Sabato 27 agosto, ore 10.40 del mattino.
Composi il suo numero e lo chiamai.

-Carmelo ciao, sono io, Andrea.
-Ciao Andrea come stai?
-Abbastanza bene, che ne dici se passo a farti una visita nel pomeriggio?
-Volentieri, c'è qualcosa che non va?
-Vorrei parlarti, ho un dubbio.
-Ti aspetto qui, vieni quando vuoi.

Ore 16.00. Casa di Carmelo.
Biascicava quei brigidini e solo a ripensarci mi viene il vomito. Sembrava una mucca nella mangiatoia con quella sua schifosa lingua bianca da malato che mi mostrava ad ogni masticata.
Che schifo, da rabbrividire.
Si rivolgeva a me con aria da saccente osservando dalla finestra il suo prato ben curato, o forse, guardava semplicemente se stesso riflesso nel vetro della finestra: è un vanesio di quelli che fanno venire il nervoso.
Ogni specchio è buono per controllarsi il caschetto biondo.
Che uggia che mi fa venire con tutti quei versi, il narcisista, il divo, il dandy, il vate, nonché filosofo e poeta, roba da restare sui coglioni anche a se stesso se riuscisse a rendersene conto.
In accappatoio, con il dopobarba che ancora rendeva lucente il suo volto sbiadito, mi parlava di quello che per lui era il problema dei problemi, o uno dei tanti.
-É enorme l'enigma, un rompicapo tremendo, roba da perderci la testa.
Parlava sputacchiando.
Il tono della sua voce, sembrava suggerirmi di evitare ogni possibile ragionamento riguardo ai temi da lui esposti.
Non avrei alleggerito il suo fardello di domande e di dubbi ma anzi, avrei peggiorato la situazione.
Stetti in silenzio.
Ero lì per esporgli un mio problema, ci tenevo che mi ascoltasse.

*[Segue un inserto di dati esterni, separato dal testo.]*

(** On the fallback path no URL holds white space or a quote, so the URLs
    joined by line feeds split back into the URL list. *)
Lemma fallback_urls_split_back `{GoLibs} (htmlContent : string) (e : error) :
  strings.TrimSpace htmlContent <> "" ->
  html_Parse htmlContent = Err e ->
  Forall (fun u => Forall (fun c => url_char c = true) (strings.bytes u))
    (extractUrls htmlContent)
  /\ (extractUrls htmlContent <> [] ->
      strings.Split (strings.Join (extractUrls htmlContent) (String "010" ""))
        (String "010" "")
      = extractUrls htmlContent).
Proof.
  intros Hblank Hparse.
  assert (extractUrls htmlContent = regexp.FindAllString urlRegex htmlContent) as ->.
  { unfold extractUrls. rewrite Hparse.
    destruct (String.eqb_spec (strings.TrimSpace htmlContent) ""); [contradiction|].
    reflexivity. }
  pose proof (url_scan_matches _ _ (FindAllString_urlRegex_scan htmlContent)) as Hall.
  assert (Forall (fun u => Forall (fun c => url_char c = true) (strings.bytes u))
            (regexp.FindAllString urlRegex htmlContent)) as Hbytes.
  { eapply Forall_impl; [exact Hall|]. intros u [_ Hu]. exact Hu. }
  split; [exact Hbytes|].
  intros Hne. apply Split_Join_byte; [exact Hne|].
  eapply Forall_impl; [exact Hbytes|]. intros u Hu Hin.
  rewrite Forall_forall in Hu. apply list_elem_of_In, Hu in Hin. discriminate.
Qed.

Altezzoso e snob, caparbio ed egocentrico, il mio amico Carmelo Corsini si pone agli uomini come generalmente si usa fare con le formiche: non dando loro considerazione.

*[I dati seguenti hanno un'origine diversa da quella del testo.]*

Lemma transcribe_from_untranslated (i0 : Z) (entries : list WhisperSegment) (k : nat) :
  List.map translated_text (drop k (transcribe_from i0 entries))
  = replicate (List.length entries - k) None.
Proof.
  revert i0 k. induction entries as [|e entries IH]; intros i0 k.
  - by destruct k.
  - destruct k as [|k]; cbn [transcribe_from drop List.length Nat.sub].
    + specialize (IH (i0 + 1) 0%nat). rewrite drop_0, Nat.sub_0_r in IH.
      cbn [List.map replicate]. by rewrite IH.
    + apply IH.
Qed.

(** X11. From the result of the transcription to the translated segments:
    when the backend answers in the format of the prompt with clean
    translations, the segments get these translations in order, one each,
    as far as they go; the segments beyond the last translation have none,
    and the translations beyond the last segment are dropped. *)
Theorem translations_reach_the_segments
    (entries : list WhisperSegment) (ts : list string) :
  Forall clean ts ->
  List.map translated_text
    (pipeline.translate_stage (transcribe_audio (Some entries)) (numbered ts))
  = ((Some <$> take (List.length entries) ts)
     ++ replicate (List.length entries - List.length ts) None)%list.
Proof.
  intros Hts. unfold pipeline.translate_stage, transcribe_audio.
  cbv [from_option id]. cbv zeta.
  rewrite assign_translations_translated, transcribe_from_length.
  destruct entries as [|e entries]; [done|].
  assert (translate_lines (List.map text (transcribe_from 1 (e :: entries))) (numbered ts)
          = ts) as ->.
  { destruct (numbered_answer_lines ts Hts) as [Hp Hr].
    unfold translate_lines. cbn [transcribe_from List.map]. cbv zeta. rewrite Hp, Hr.
    destruct (Nat.eqb _ _); cbn [negb]; [done|].
    rewrite non_empty_clean by done. by destruct ts. }
  by rewrite transcribe_from_untranslated.
Qed.

Lemma translations_reach_the_segments_witness :
  List.map translated_text
    (pipeline.translate_stage (transcribe_audio (Some scene_entries))
       (numbered ["Xin chao moi nguoi."; "Chao mung tro lai."]))
  = ((Some <$> take (List.length scene_entries)
                 ["Xin chao moi nguoi."; "Chao mung tro lai."])
     ++ replicate
          (List.length scene_entries
           - List.length ["Xin chao moi nguoi."; "Chao mung tro lai."])
          None)%list.
Proof. apply translations_reach_the_segments. repeat constructor. Defined.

Carmelo si tiene a distanza da quello che succede fuori, gli basta una merdina di libro per capire, essere informato e poi partire con le sue assurde riflessioni.
L'esteta, l'amante del bello.
Ha una casa arredata con suppellettili che, a detta sua, hanno un valore inestimabile, a detta mia sono cose prese a caso in un qualsiasi mercatino di fine mese nella periferia più sperduta di una città del vattelappesca stato, nel vattelappesca continente.
Roba pacchiana.
Un ghepardo in ceramica, grande come un vero ghepardo, se ne sta in salotto a fare da guardiano.
Con questo, ho detto tutto.
No, anche la moquette amaranto è un particolare degno di nota, per non parlare degli angioletti dorati e dei violini sparsi per tutta casa.
Dopo un quarto d'ora, m'ero già pentito d'essere andato a trovarlo.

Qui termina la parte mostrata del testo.